"""
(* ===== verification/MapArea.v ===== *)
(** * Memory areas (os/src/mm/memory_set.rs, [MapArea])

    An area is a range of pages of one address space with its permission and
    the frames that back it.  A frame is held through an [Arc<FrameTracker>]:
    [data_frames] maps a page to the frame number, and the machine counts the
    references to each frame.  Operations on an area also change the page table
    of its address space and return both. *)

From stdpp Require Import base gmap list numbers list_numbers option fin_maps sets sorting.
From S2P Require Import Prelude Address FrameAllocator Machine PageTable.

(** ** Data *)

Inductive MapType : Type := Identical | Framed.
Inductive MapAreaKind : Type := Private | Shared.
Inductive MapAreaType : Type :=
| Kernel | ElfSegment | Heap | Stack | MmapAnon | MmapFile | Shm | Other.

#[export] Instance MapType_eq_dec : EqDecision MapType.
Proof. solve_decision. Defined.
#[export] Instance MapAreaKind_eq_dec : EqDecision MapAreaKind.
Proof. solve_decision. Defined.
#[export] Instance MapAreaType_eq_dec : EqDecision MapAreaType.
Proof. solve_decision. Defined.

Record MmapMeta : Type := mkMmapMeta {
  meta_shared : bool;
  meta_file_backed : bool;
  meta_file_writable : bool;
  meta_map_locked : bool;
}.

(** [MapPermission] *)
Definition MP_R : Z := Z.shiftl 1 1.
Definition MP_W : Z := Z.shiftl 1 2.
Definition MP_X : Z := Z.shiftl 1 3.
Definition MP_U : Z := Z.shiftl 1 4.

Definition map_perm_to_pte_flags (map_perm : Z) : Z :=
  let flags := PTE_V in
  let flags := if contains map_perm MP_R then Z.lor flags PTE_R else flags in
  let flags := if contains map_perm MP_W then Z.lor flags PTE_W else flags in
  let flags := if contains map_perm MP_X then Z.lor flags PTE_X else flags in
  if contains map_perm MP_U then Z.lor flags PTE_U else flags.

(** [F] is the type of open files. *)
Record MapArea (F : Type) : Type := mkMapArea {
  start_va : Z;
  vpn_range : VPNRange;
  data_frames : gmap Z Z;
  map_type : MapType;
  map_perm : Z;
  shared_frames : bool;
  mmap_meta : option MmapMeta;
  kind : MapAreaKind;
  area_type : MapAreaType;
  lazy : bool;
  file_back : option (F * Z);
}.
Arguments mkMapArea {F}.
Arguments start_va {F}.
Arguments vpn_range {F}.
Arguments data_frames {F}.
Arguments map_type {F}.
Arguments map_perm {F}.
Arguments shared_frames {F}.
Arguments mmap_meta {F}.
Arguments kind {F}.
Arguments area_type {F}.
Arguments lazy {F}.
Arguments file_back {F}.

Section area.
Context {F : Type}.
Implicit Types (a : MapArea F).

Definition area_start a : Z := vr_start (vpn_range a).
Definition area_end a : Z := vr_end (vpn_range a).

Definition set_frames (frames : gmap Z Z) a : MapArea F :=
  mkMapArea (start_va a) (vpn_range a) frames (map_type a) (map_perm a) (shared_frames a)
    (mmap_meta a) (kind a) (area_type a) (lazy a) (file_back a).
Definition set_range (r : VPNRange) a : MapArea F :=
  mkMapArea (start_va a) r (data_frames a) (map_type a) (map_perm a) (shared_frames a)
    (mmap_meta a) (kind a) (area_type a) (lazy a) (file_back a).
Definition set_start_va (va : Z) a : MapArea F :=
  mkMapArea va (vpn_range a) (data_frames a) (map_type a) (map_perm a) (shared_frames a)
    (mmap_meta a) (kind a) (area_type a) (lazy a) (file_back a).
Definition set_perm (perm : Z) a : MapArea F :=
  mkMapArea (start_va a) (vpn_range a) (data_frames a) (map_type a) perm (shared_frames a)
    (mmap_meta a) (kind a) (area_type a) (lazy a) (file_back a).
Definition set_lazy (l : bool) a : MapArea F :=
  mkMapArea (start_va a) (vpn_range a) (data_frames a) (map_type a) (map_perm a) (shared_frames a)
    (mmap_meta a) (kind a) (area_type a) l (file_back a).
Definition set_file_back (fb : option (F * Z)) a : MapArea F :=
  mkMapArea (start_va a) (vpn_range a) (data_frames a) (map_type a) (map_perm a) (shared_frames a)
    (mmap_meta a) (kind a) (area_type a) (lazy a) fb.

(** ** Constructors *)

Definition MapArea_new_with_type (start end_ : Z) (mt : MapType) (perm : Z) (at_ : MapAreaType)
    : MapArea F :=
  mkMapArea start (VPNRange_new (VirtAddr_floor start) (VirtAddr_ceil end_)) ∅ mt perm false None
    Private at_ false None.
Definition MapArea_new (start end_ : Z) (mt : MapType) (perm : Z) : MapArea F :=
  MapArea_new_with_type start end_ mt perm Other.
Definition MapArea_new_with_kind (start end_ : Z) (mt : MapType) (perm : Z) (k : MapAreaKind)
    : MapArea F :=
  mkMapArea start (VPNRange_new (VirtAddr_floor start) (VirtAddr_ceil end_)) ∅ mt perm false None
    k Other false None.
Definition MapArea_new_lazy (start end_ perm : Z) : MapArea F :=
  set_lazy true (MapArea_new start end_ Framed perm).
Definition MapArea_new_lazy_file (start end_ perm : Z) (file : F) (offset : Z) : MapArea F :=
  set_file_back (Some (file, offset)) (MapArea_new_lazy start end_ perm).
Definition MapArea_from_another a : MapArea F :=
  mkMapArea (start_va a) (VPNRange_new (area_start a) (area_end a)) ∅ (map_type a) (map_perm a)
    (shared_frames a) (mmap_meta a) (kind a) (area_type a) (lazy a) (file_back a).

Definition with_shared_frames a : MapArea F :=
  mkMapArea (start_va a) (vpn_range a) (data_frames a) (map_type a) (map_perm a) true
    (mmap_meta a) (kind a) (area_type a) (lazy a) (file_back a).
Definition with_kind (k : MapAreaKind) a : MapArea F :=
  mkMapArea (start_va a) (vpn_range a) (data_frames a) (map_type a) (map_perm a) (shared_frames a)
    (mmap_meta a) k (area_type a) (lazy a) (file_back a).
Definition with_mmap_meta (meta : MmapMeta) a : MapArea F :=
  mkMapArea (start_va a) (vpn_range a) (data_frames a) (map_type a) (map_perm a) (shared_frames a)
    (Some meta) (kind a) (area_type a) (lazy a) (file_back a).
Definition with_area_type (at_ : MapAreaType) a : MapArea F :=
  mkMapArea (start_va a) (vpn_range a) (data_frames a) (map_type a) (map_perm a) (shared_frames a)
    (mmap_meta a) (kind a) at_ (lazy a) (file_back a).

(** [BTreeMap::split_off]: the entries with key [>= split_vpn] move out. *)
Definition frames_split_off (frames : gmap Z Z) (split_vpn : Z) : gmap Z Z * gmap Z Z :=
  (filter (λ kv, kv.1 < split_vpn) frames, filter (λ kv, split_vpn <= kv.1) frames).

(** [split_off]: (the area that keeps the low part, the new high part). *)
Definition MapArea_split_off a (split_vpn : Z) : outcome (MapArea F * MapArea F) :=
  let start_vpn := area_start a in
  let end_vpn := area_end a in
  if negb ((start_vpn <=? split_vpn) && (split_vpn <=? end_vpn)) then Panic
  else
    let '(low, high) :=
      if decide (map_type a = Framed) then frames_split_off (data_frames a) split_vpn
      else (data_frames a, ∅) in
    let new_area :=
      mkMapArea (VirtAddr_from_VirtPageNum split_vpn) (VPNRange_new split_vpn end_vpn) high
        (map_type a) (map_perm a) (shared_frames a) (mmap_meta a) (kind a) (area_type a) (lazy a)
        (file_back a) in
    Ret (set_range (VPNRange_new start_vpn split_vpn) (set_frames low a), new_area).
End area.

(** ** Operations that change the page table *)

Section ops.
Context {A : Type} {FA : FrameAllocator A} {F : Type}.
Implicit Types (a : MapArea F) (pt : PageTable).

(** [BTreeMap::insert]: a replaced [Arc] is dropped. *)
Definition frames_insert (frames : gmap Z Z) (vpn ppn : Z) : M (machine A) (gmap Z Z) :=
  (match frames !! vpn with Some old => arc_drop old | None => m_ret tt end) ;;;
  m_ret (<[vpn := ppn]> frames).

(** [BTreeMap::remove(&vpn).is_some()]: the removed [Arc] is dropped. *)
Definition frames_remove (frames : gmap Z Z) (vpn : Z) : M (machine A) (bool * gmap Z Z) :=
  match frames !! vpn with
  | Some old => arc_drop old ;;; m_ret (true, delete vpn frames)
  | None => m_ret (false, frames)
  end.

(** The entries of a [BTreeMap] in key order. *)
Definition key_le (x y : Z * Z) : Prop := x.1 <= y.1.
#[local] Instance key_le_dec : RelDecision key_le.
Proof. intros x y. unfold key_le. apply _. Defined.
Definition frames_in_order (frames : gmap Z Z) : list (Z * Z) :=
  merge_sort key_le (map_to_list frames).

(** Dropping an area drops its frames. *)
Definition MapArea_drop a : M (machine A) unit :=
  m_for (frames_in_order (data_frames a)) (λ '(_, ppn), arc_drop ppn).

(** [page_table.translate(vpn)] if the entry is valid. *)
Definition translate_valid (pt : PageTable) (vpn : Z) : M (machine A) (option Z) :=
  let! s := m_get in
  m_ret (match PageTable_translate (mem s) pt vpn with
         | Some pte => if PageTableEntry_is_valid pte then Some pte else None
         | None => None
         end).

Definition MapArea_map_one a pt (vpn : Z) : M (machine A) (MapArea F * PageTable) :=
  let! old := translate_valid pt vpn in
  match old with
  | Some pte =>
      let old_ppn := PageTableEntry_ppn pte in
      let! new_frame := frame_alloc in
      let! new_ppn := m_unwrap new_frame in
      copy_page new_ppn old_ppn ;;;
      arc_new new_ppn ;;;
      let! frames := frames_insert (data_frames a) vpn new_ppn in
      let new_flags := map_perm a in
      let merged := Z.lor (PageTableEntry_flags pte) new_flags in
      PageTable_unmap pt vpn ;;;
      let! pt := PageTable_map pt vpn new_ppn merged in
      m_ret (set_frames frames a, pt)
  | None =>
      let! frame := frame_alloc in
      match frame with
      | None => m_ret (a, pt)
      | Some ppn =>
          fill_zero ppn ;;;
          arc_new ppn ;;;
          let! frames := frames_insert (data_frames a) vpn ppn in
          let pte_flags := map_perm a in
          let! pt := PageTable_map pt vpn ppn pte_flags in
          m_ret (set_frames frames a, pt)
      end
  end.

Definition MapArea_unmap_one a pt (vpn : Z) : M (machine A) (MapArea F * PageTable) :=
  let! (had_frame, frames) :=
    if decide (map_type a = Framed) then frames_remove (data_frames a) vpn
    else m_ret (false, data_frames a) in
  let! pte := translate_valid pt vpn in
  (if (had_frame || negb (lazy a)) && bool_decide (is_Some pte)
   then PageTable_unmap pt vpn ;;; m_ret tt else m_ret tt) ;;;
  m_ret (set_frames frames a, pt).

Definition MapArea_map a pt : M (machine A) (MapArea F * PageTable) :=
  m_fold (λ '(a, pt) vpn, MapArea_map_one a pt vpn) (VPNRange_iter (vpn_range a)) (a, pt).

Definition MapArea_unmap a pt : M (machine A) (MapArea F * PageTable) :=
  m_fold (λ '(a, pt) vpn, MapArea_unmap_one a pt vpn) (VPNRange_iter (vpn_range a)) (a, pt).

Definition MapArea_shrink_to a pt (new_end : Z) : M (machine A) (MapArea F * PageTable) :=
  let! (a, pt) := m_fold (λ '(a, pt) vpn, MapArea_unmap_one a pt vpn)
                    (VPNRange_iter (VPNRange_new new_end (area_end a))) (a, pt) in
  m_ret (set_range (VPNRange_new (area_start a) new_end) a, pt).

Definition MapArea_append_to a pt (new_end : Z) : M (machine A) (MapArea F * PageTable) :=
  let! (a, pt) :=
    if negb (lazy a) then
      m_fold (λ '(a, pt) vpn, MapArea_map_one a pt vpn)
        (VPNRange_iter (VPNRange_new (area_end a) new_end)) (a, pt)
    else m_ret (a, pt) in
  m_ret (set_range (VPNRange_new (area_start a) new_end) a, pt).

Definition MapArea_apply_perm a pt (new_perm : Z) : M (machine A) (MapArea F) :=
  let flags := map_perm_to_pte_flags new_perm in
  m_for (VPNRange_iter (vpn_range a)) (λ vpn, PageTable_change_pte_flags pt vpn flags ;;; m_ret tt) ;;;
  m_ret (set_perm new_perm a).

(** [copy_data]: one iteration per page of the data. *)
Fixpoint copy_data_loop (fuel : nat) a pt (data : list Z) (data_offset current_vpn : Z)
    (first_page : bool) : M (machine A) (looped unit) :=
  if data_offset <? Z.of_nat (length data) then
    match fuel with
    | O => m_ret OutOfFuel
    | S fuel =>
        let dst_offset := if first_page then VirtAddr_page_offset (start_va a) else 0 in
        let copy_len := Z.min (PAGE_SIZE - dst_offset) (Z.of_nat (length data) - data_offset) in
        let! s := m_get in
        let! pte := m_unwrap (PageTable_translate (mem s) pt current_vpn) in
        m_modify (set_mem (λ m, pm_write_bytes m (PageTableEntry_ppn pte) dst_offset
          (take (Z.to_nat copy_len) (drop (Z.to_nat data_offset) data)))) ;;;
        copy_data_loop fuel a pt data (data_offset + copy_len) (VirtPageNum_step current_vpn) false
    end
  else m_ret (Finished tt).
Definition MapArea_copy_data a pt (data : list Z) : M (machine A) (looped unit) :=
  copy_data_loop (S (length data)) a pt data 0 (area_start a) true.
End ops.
"""
- [Work request]
From the records above, extract exactly and only the lines that begin at the line with "let flags := PTE_V in" and stop after the line with "vpn_range : VPNRange;".

- [Answer below]
  let flags := PTE_V in
  let flags := if contains map_perm MP_R then Z.lor flags PTE_R else flags in
  let flags := if contains map_perm MP_W then Z.lor flags PTE_W else flags in
  let flags := if contains map_perm MP_X then Z.lor flags PTE_X else flags in
  if contains map_perm MP_U then Z.lor flags PTE_U else flags.

(** [F] is the type of open files. *)
Record MapArea (F : Type) : Type := mkMapArea {
  start_va : Z;
  vpn_range : VPNRange;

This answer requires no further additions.